Data for the task section start
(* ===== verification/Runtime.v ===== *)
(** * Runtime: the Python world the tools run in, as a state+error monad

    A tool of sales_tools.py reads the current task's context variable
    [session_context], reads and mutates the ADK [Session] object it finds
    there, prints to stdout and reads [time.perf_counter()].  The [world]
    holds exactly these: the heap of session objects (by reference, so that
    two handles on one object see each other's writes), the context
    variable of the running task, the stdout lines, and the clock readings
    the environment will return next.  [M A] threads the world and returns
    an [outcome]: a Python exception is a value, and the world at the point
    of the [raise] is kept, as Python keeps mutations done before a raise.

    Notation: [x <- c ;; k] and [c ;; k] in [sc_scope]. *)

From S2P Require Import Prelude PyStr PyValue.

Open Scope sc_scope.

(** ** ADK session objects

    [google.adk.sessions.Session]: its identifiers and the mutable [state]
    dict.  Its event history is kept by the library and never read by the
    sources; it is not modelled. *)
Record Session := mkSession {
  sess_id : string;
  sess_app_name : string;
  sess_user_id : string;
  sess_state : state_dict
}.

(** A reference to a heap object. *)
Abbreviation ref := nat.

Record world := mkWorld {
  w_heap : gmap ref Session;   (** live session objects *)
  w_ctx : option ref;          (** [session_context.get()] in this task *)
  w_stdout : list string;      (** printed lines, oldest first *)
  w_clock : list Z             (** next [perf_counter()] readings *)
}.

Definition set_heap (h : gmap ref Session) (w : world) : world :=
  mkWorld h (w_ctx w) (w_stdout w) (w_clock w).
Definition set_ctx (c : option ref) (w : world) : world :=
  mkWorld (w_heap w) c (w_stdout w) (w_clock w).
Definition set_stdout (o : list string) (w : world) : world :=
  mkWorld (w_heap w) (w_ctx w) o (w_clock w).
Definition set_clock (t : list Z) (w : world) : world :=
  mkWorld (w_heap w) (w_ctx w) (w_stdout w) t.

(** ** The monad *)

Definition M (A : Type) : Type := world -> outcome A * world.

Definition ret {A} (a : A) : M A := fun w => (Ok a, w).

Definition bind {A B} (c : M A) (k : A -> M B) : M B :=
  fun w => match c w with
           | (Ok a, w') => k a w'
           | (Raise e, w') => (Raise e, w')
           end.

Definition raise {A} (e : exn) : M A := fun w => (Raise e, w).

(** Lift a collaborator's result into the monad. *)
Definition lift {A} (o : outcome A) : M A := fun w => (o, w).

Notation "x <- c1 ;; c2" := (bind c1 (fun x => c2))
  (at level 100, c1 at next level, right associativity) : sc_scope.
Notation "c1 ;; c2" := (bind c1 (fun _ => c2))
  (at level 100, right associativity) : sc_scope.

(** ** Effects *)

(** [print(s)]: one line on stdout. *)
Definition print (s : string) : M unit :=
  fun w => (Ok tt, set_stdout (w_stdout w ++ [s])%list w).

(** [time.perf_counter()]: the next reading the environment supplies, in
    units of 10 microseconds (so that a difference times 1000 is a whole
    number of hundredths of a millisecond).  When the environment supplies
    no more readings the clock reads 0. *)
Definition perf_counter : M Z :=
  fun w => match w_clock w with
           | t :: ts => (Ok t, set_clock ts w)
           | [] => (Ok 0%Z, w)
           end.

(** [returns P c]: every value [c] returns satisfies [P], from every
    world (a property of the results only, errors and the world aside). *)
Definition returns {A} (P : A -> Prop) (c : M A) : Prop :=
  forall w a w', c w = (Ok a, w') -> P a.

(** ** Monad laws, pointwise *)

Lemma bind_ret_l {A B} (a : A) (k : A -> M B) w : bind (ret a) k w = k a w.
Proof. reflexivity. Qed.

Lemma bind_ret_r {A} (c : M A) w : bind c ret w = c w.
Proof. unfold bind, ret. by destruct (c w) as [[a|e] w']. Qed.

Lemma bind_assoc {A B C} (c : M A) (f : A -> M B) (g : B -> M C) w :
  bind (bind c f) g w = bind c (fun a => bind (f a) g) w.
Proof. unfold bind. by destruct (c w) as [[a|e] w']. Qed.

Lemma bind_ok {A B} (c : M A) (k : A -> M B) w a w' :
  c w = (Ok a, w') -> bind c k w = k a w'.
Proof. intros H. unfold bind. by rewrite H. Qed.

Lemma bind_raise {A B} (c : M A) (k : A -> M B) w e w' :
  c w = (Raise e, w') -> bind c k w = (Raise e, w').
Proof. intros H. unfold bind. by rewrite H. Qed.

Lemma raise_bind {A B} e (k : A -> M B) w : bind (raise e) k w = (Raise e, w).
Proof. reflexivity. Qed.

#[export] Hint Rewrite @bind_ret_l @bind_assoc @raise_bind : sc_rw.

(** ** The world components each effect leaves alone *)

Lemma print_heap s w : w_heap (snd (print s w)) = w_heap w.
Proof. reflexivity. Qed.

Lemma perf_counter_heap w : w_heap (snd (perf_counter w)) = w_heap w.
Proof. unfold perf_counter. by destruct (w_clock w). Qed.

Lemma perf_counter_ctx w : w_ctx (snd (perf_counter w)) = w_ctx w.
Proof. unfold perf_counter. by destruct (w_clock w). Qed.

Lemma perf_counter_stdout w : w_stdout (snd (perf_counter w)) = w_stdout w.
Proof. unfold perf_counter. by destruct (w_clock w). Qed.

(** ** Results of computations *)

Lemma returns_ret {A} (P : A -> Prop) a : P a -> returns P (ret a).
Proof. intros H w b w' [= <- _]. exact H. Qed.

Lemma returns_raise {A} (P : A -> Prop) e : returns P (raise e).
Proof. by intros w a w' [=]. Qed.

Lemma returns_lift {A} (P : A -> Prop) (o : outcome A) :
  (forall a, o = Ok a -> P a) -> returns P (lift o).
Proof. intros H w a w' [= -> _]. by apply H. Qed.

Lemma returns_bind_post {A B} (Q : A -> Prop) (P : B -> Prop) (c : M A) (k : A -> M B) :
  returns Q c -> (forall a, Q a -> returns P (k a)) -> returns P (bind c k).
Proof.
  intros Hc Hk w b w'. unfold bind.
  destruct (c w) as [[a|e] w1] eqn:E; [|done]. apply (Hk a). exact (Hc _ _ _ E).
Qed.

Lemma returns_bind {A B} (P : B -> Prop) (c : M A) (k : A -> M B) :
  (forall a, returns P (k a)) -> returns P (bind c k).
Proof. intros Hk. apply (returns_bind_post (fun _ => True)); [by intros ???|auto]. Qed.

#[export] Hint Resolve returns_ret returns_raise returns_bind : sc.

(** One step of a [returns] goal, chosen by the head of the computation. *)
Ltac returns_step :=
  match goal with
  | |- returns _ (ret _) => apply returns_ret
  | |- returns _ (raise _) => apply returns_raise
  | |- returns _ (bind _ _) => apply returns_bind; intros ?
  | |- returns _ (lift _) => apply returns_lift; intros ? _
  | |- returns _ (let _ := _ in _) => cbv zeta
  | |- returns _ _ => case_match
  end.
Data for the task section end
Data for the task section start
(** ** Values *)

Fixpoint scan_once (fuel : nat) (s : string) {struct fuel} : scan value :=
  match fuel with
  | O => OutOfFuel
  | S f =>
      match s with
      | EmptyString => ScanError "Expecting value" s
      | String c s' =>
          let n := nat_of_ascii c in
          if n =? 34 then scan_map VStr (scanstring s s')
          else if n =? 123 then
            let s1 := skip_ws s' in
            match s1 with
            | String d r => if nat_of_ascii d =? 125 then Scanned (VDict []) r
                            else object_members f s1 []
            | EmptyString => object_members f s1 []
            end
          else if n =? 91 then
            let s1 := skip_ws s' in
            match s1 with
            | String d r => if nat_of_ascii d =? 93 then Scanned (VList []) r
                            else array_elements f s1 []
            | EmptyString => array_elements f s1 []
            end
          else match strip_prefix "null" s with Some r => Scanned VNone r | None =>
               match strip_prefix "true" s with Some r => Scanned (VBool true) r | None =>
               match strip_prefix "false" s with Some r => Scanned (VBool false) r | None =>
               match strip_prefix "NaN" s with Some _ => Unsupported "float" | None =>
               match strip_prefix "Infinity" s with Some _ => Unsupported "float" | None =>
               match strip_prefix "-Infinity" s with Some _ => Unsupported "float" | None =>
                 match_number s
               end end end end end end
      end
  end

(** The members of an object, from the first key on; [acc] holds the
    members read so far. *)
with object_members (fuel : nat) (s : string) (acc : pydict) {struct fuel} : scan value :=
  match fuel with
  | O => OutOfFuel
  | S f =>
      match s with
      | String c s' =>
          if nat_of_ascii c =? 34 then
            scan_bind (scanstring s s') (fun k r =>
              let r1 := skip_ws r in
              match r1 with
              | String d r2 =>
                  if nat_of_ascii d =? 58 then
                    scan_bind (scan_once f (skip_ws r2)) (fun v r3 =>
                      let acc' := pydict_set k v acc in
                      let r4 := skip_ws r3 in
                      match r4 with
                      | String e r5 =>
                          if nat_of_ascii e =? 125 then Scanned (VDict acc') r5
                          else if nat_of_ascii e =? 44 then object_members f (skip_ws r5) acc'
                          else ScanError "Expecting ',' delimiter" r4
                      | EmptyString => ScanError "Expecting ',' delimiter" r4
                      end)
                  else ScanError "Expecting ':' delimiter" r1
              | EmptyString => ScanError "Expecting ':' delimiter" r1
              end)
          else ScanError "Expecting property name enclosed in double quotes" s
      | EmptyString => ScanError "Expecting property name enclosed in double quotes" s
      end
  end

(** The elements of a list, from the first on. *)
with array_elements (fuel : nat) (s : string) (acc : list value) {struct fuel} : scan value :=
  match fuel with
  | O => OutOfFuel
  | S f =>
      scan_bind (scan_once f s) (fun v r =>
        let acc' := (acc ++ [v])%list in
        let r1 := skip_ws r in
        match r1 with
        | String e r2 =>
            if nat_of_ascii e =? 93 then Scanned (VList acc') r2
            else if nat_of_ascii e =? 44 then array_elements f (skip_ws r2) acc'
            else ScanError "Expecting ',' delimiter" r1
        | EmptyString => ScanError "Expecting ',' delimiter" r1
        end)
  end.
Data for the task section end
Data for the task section start
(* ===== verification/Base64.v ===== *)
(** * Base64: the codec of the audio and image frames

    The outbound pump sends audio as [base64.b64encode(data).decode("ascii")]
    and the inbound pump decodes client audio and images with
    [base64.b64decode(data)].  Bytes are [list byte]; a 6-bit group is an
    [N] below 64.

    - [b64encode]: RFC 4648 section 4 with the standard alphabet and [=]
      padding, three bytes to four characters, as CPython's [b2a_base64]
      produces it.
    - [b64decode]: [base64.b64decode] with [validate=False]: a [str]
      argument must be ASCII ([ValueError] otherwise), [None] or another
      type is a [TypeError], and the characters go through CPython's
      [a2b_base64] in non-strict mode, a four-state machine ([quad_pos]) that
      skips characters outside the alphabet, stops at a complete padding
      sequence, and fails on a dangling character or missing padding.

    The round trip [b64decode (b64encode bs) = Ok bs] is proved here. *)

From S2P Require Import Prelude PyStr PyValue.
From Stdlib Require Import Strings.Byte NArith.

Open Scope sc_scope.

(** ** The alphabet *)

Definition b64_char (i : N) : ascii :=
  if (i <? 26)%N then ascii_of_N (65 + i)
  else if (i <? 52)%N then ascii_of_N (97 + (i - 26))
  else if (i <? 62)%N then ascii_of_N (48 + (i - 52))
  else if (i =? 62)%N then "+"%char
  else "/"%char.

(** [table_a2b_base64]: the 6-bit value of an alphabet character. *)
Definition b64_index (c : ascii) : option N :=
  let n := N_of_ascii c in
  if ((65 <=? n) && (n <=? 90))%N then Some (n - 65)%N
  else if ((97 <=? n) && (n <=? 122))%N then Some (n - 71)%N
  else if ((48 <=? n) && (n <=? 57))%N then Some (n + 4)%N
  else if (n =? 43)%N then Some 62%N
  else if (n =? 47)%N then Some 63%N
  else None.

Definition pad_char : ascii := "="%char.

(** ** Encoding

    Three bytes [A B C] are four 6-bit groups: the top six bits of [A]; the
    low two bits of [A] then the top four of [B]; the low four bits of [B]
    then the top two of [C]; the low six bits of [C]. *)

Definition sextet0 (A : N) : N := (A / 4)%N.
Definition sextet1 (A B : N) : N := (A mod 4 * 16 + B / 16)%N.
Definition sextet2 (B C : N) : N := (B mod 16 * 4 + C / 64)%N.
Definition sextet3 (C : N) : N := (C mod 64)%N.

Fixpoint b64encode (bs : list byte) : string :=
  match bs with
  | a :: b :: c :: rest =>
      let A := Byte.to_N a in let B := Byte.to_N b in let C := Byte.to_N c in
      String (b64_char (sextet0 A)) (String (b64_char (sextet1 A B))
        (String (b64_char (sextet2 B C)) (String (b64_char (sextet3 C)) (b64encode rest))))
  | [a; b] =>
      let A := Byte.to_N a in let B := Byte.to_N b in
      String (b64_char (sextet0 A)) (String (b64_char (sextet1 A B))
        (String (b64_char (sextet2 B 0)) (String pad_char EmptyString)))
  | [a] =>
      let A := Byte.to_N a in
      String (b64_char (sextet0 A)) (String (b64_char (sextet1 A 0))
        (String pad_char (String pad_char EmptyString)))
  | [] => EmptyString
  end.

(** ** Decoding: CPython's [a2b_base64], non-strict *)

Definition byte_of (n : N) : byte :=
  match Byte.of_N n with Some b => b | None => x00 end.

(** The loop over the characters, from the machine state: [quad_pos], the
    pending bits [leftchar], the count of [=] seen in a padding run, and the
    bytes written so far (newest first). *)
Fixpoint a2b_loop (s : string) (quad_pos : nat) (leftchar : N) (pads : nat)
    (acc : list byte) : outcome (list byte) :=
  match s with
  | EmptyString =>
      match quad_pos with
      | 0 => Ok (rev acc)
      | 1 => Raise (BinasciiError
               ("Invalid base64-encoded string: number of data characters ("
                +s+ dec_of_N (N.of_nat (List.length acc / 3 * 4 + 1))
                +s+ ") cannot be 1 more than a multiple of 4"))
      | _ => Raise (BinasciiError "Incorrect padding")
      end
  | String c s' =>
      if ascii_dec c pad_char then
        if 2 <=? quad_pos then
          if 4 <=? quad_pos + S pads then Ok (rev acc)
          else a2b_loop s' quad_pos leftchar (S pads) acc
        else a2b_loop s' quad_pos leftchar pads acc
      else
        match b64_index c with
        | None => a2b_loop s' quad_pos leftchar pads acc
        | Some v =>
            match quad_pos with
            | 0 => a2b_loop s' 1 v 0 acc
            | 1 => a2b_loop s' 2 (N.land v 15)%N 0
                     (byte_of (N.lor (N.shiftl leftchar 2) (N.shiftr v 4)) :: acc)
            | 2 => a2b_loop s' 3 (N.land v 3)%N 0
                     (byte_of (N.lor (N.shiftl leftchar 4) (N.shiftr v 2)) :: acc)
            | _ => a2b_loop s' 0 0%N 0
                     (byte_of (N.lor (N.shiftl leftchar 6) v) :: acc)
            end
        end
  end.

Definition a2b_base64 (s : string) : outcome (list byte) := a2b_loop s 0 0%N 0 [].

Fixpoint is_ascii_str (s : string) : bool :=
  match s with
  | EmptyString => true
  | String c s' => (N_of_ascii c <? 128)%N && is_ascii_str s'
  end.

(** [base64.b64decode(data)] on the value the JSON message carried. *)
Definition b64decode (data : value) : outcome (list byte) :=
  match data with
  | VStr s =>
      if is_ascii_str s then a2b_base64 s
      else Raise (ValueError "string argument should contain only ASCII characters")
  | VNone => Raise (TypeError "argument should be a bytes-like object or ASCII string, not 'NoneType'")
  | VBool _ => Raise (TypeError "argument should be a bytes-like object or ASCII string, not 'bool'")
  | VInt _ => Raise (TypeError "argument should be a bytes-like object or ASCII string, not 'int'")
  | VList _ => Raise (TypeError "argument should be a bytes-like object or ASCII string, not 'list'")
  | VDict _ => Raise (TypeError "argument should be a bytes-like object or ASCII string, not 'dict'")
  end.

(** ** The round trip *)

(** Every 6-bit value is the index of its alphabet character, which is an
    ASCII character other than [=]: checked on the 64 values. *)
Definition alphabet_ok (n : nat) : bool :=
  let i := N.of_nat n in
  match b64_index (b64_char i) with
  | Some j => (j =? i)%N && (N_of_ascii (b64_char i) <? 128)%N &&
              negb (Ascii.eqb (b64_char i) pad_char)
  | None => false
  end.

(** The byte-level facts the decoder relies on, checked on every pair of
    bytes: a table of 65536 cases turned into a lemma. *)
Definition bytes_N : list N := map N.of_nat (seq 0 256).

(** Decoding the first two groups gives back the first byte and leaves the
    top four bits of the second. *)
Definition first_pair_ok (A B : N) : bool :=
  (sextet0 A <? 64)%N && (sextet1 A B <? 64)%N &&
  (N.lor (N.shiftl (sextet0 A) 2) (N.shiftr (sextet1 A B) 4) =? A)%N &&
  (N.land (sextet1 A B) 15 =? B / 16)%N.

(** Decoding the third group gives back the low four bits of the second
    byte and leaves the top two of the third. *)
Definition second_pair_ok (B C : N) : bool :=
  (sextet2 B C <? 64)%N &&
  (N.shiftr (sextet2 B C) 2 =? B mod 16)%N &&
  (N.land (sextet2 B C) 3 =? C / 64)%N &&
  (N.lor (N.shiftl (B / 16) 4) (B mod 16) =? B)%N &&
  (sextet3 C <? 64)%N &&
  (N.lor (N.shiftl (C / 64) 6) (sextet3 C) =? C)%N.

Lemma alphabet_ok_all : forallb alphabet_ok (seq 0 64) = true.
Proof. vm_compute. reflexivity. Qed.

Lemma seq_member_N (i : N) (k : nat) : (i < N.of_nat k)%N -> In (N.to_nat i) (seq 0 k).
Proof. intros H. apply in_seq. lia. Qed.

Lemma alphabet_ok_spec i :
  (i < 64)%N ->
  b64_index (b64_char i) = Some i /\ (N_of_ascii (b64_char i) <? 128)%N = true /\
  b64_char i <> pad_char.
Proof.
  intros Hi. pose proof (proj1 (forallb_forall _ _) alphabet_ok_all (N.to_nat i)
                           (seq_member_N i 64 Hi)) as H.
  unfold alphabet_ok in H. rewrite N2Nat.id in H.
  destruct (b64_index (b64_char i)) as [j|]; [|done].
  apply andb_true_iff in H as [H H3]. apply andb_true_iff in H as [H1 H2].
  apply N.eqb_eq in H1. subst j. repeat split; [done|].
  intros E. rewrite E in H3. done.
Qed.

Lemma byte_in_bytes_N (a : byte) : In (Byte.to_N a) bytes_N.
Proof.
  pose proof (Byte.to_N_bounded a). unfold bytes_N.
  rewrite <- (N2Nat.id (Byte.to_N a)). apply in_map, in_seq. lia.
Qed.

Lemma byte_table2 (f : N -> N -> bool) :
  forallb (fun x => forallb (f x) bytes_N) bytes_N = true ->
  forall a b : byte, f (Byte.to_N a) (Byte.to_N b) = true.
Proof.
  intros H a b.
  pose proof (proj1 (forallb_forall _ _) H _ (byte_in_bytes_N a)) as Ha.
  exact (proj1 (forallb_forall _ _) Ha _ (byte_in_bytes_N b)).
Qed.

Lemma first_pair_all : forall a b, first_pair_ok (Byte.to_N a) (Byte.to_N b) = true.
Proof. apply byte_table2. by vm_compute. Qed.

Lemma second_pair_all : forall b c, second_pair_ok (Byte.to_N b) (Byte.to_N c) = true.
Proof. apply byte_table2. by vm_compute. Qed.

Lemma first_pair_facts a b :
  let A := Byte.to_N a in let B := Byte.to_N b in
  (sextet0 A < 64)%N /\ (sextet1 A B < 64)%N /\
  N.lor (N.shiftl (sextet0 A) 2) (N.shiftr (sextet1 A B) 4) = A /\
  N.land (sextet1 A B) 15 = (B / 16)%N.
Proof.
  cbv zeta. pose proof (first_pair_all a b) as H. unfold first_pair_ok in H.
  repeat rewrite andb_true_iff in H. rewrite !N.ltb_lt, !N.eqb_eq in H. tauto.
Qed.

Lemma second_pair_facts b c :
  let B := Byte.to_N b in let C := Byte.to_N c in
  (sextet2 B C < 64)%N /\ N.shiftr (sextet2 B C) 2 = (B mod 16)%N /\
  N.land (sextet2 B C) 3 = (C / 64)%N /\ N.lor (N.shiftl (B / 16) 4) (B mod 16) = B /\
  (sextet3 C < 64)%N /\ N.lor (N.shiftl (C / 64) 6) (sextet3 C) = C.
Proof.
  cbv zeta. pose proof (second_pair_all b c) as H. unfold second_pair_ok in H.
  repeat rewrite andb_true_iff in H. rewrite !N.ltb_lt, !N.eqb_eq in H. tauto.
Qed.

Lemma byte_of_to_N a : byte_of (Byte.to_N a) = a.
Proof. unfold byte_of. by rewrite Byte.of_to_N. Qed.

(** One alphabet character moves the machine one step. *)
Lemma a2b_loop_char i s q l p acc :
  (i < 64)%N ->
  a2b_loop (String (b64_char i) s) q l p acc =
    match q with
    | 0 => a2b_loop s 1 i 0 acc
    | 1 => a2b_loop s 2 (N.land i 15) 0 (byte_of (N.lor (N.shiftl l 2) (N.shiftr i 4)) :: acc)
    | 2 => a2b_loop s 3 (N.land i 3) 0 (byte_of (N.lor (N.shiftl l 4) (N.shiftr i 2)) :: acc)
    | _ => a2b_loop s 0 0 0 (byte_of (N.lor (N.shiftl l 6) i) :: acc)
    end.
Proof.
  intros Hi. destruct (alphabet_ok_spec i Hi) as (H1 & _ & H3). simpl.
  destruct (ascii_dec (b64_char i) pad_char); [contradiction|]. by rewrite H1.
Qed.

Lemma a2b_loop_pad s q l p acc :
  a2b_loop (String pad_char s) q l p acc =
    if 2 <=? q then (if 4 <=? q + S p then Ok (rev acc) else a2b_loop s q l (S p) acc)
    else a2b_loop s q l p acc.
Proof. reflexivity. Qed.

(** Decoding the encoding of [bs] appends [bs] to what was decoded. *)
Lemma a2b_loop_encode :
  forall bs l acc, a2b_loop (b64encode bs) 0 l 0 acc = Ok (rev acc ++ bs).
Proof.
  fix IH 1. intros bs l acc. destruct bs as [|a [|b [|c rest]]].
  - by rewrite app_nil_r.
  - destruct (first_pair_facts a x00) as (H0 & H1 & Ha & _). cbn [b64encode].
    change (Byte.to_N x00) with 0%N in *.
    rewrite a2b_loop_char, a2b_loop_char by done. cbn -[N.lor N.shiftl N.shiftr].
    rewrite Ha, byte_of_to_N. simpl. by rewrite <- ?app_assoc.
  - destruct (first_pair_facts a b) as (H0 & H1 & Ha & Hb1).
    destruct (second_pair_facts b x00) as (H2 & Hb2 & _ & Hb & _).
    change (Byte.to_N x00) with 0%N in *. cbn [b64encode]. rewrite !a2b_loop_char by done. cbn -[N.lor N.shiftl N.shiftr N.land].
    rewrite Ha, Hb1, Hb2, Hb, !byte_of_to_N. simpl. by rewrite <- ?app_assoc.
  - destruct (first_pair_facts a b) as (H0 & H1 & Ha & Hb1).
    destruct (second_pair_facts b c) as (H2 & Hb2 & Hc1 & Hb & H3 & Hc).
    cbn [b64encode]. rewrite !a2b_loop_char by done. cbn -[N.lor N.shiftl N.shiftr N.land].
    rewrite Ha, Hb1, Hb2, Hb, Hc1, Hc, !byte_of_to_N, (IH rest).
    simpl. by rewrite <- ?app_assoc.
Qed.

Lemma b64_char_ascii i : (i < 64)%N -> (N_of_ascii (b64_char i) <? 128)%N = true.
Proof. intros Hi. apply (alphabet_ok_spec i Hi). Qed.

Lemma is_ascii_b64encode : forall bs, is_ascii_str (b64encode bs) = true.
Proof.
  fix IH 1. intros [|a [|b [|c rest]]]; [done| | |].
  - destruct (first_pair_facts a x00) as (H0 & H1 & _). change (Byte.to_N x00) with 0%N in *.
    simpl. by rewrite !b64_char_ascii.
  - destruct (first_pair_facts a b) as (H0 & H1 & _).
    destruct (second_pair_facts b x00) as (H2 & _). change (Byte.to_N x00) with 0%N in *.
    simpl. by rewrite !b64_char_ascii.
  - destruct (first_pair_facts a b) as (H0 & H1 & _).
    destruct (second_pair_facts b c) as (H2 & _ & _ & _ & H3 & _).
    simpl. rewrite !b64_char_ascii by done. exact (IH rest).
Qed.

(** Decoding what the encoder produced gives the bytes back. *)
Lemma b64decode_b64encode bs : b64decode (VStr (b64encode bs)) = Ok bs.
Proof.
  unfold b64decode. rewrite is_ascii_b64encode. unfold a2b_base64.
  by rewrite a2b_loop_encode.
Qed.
Data for the task section end
# What you need to do
Give the exact lines, and only those, from the line containing "(* ===== verification/Runtime.v ===== *)" through the line containing "variable of the" in the entries above.

# Expected output
(* ===== verification/Runtime.v ===== *)
(** * Runtime: the Python world the tools run in, as a state+error monad

    A tool of sales_tools.py reads the current task's context variable
    [session_context], reads and mutates the ADK [Session] object it finds
    there, prints to stdout and reads [time.perf_counter()].  The [world]
    holds exactly these: the heap of session objects (by reference, so that
    two handles on one object see each other's writes), the context
    variable of the running task, the stdout lines, and the clock readings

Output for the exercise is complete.